Each antigen has distinctive markers, characteristic shapes that protrude from its surface. It is by these markers, called epitopes, that antigens announce their foreignness and identify themselves to the immune system. Most antigens carry several different kinds of epitopes on their surface. Some epitopes are more easily recognized than others, and so are more effective at stimulating an immune response.
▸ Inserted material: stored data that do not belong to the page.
(* ===== verification/Vault.v ===== *)
(** Wrapping and unwrapping the data key, and writing a transaction as handshake packets
    ([engine/vault.rs]; its transaction core is in [Engine.v]). *)

From stdpp Require Import base tactics list numbers option strings countable gmap.
From Stdlib Require Import Strings.Byte.
From S2P Require Import Prelude Text Ids Order Channel Defaults Payload Json Ports Codec.
From S2P Require Import Chain RowLog Party HealRange Bins State StateLaws Helpers Engine.
From S2P Require Import Ratchet.

(** * The vault header *)

Definition VAULT_M : u32 := clamp32 19456.
Definition VAULT_T : u32 := clamp32 2.
Definition VAULT_P : u32 := clamp32 1.
Definition VAULT_MAX_UNCOMPRESSED : N := 4096.

Inductive UnlockSecret : Set :=
| Passphrase (pass : str)
| Prf (prf : arr 32).

(** [random32().into_bytes()[..n].try_into().expect("..")]. *)
Lemma first_bytes_ok n (rnd : Random32) :
  Nat.eqb (length (take n (cval (as_bytes rnd) ++ replicate n x00))) n = true.
Proof. rewrite length_take, length_app, arr_length, length_replicate. apply Nat.eqb_eq. lia. Qed.

(** The first [n] bytes of a draw ([n] is 12 or 16, so no padding is taken). *)
Definition first_bytes (n : nat) (rnd : Random32) : arr n :=
  mkChecked (take n (cval (as_bytes rnd) ++ replicate n x00)) (first_bytes_ok n rnd).

Section Vault.
Context `{Suite, Rng}.

(** The key that wraps the data key. *)
Definition kek_of (secret : UnlockSecret) (salt : arr 16) : result EngineError AeadKey :=
  match secret with
  | Passphrase pass =>
      kek ← ok_or UnlockFailed (argon2id (utf8 pass) salt VAULT_M VAULT_T VAULT_P);
      Ok (from_bytes kek)
  | Prf prf => Ok (from_bytes prf)
  end.

(** [pass.len() < 8 || pass.len() > 1024]. *)
Definition pass_refused (secret : UnlockSecret) : bool :=
  match secret with
  | Passphrase pass => (str_len pass <? 8)%nat || (1024 <? str_len pass)%nat
  | Prf _ => false
  end.

Definition vault_header (salt : arr 16) (secret : UnlockSecret) (nonce : arr 12)
    (ct : bytes) : VaultHeader :=
  match secret with
  | Passphrase _ => mkVaultHeader salt VAULT_M VAULT_T VAULT_P (Some nonce) (Some ct) None None
  | Prf _ => mkVaultHeader salt VAULT_M VAULT_T VAULT_P None None (Some nonce) (Some ct)
  end.

(** [wrap_dek]: the bytes of [WrapDekOk]. *)
Definition wrap_dek (secret : UnlockSecret) : M bytes :=
  en ← get_engine;
  _ ← (match en_dek en with
       | Some _ => mret tt
       | None => rnd ← random32; set_dek (Some (from_bytes (as_bytes rnd)))
       end);
  en ← get_engine;
  dek ← expect (en_dek en);
  rnd ← random32;
  let salt := first_bytes 16 rnd in
  _ ← lift (refuse_if (pass_refused secret) UnlockFailed);
  kek ← lift (kek_of secret salt);
  rnd ← random32;
  let nonce := first_bytes 12 rnd in
  let ct := aead_seal kek nonce [] (cval (as_bytes dek)) in
  mret (compress (json_encode (vault_header_to_json (vault_header salt secret nonce ct)))).

(** The members of the header that belong to this kind of secret. *)
Definition nonce_key (secret : UnlockSecret) : string :=
  match secret with Passphrase _ => "passphrase_nonce" | Prf _ => "prf_nonce" end.
Definition wrapped_key (secret : UnlockSecret) : string :=
  match secret with Passphrase _ => "passphrase_wrapped_dek" | Prf _ => "prf_wrapped_dek" end.

(** [match get(k) { Some(Json::String(s)) => decode(s)?, _ => return Err(UnlockFailed) }]. *)
Definition header_bytes (m : members) (key : string) : result EngineError bytes :=
  match find_key m (lit key) with
  | Some (JString s) => ok_or UnlockFailed (b64_decode s)
  | _ => Err UnlockFailed
  end.

Definition unlock_dek (header : bytes) (secret : UnlockSecret) : result EngineError AeadKey :=
  raw ← map_err (λ _, UnlockFailed) (decompress header VAULT_MAX_UNCOMPRESSED);
  json ← ok_or UnlockFailed (json_decode raw);
  m ← match json with JObject m => Ok m | _ => Err UnlockFailed end;
  salt ← header_bytes m "salt";
  salt ← ok_or UnlockFailed (try_into 16 salt);
  kek ← kek_of secret salt;
  nonce ← header_bytes m (nonce_key secret);
  nonce ← ok_or UnlockFailed (try_into 12 nonce);
  ct ← header_bytes m (wrapped_key secret);
  dek ← ok_or UnlockFailed (aead_open kek nonce [] ct);
  dek ← ok_or UnlockFailed (try_into 32 dek);
  Ok (from_bytes dek).

Definition unlock (header : bytes) (secret : UnlockSecret) : M unit :=
  dek ← lift (unlock_dek header secret); set_dek (Some dek).

Definition lock : M unit := set_dek None.

End Vault.

(** * Handshake packets *)

(** [seal_packet(suite, rng, key, packet)?]: the draw comes after the packing. *)
Definition seal_packet_m `{Suite, Rng} {K} `{PacketAeadKey K} (key : K) (packet : PacketPlain) :
    M bytes :=
  _ ← lift (packed_packet packet);
  rnd ← random32;
  lift (seal_packet rnd key packet).

(** [for ch in channels { state.writes.push(..) }]. *)
Definition push_writes (channels : list DurableChannel) (tag : Tag) (body : bytes) : M unit :=
  modify (λ st, with_writes
    (es_writes st ++ map (λ ch, mkDurableWrite ch tag body) channels) st).

Definition push_eph_writes (channels : list EphemeralChannel) (tag : Tag) (body : bytes) : M unit :=
  modify (λ st, with_eph_writes
    (es_eph_writes st ++ map (λ ch, mkEphemeralWrite ch tag body) channels) st).

(** [chains.heal.ready.clear(); sealed_from = None; sealed_to = None]. *)
Definition heal_unseal (h : Heal) : Heal :=
  mkHeal (hl_probes h) (hl_sent_at h) (hl_on_ephemeral h) (hl_fell_back h) [] None None
    (hl_needs_reseal h).

Definition heal_with_reseal (needs : bool) (h : Heal) : Heal :=
  mkHeal (hl_probes h) (hl_sent_at h) (hl_on_ephemeral h) (hl_fell_back h) (hl_ready h)
    (hl_sealed_from h) (hl_sealed_to h) needs.

(** A durable packet moves the chain, so the durable copies of an ephemeral search no
    longer fit it. *)
Definition heal_interrupt (now : option UnixSeconds) (c : PacketChains) : PacketChains :=
  let h := pc_heal c in
  if hl_on_ephemeral h then
    let due := match now, hl_sent_at h with
               | Some now, Some sent => (cval (sat_add sent 3) <=? cval now)%N
               | _, _ => false
               end in
    with_heal (heal_with_reseal (due || hl_needs_reseal h) (heal_unseal h)) c
  else c.

Section Packets.
Context `{Suite, Rng}.

(** The loop of [write_chain_packets].  The 65th fragment is refused by [next_fragment], so
    [write_fuel] rounds are never used up. *)
Fixpoint write_fragments (fuel : nat) (cid : ConversationId) (persistents : list DurableChannel)
    (tag tx_id set_xor : Tag) (actor : Actor) (count_since : bool) (packed : bytes)
    (frag_i : u64) (chain : SendChain) : M SendChain :=
  match fuel with
  | O => expect None
  | S fuel =>
      '(packet, n) ← lift (next_fragment packed tx_id set_xor (sc_packet_seq chain) frag_i
                             (Actor_as_bytes actor));
      sealed ← seal_packet_m (mk chain) packet;
      _ ← push_writes persistents tag sealed;
      _ ← (if count_since then modify (note_sent_packet cid) else mret tt);
      if is_last packet then mret (step chain)
      else write_fragments fuel cid persistents tag tx_id set_xor actor count_since
             (drop n packed) (sat_add frag_i 1) (step chain)
  end.

Definition write_fuel : nat := S (N.to_nat MAX_FRAGS).

Definition write_chain_packets (cid : ConversationId) (sort : ConversationSort)
    (persistents : list DurableChannel) (tag tx_id : Tag) (actor : Actor) (count_since : bool) :
    M unit :=
  st ← get_state;
  secret ← lift (ok_or UnknownIds (tk_secret <$> ticket st cid));
  _ ← modify (λ st, chains_mut cid (heal_interrupt (es_ticked st)) st);
  st ← get_state;
  b ← lift (ok_or UnknownIds (body st tx_id));
  let set_xor := set_xor_for (body_pairs st) cid in
  chain ← match chains st cid ≫= λ c, pc_send c !! actor with
          | Some chain => mret chain
          | None => lift (join secret sort [])
          end;
  chain ← write_fragments write_fuel cid persistents tag tx_id set_xor actor count_since
            (packed_tx b) (clamp64 0) chain;
  modify (chains_mut cid (λ c, with_send (<[actor := chain]> (pc_send c)) c)).

Definition handshake_sort (st : EngineState) (cid : ConversationId) : ConversationSort :=
  if is_sync st cid then HandshakeSync else HandshakeDm.

(** [absorb_peer_wraps(state, cid)]: [None] would be a panic, which
    [absorb_peer_wraps_spec] excludes. *)
Definition absorb_peer_wraps_m (cid : ConversationId) : M unit :=
  st ← get_state; st ← expect (absorb_peer_wraps cid st); modify (λ _, st).

Definition post_handshake_packets (cid : ConversationId) (conv_secret : Secret) (tx_id : Tag) :
    M unit :=
  st ← get_state;
  now ← lift (require_tick st);
  t ← lift (ok_or UnknownIds (ticket st cid));
  let sort := handshake_sort st cid in
  let tag := invite_tag (as_bytes conv_secret) (time_bin now) in
  _ ← absorb_peer_wraps_m cid;
  write_chain_packets cid sort (tk_persistents t) tag tx_id Actor_Handshake true.

End Packets.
Both B cells and T cells carry customized receptor molecules that allow them to recognize and respond to their specific targets. This recognition is enabled by:

• Antibodies. Portions of antibodies serve as the receptors on B cells. When an antibody recognizes its antigen, it binds to a specific epitope, like interlocking pieces of a jigsaw puzzle, and may cover a portion of the antigen. The reaction of the antibody may then lead to one of the following events:
  • Other immune cells are summoned to the site to attack the bound antigen.
  • The cell bearing the antigen is destroyed in a process that is mediated by complement (described under Destroying Antigens).
  • The cell bearing an antigen and bound to an antibody may be taken up and destroyed by the immune system in a process known as opsonization.
• Antigen presenting cells (APCs). The T cell receptor does not recognize some antigens until that they are processed and presented by an antigen-presenting cell (APC). An APC is a specialized type of white blood cell that engulfs antigens and breaks them down into smaller fragments. These fragments are transported to the surface of the APC, where they are linked to special marker proteins known collectively as the major histocompatibility complex (MHC) and "presented" to the T cell. When the antigen is linked with MHC, the T cell receptor can now recognize the antigen and bind to it. Cytotoxic T (CD8) cells recognize antigens in the context of MHC class I molecules. Helper T (CD4) cells recognize antigens in the context of MHC class II molecules.

  The most powerful and effective APC is the dendritic cell. It gets its name from the Greek word dendron ("tree") because it resembles a tree, with roots and branches spreading out from the main body of the cell.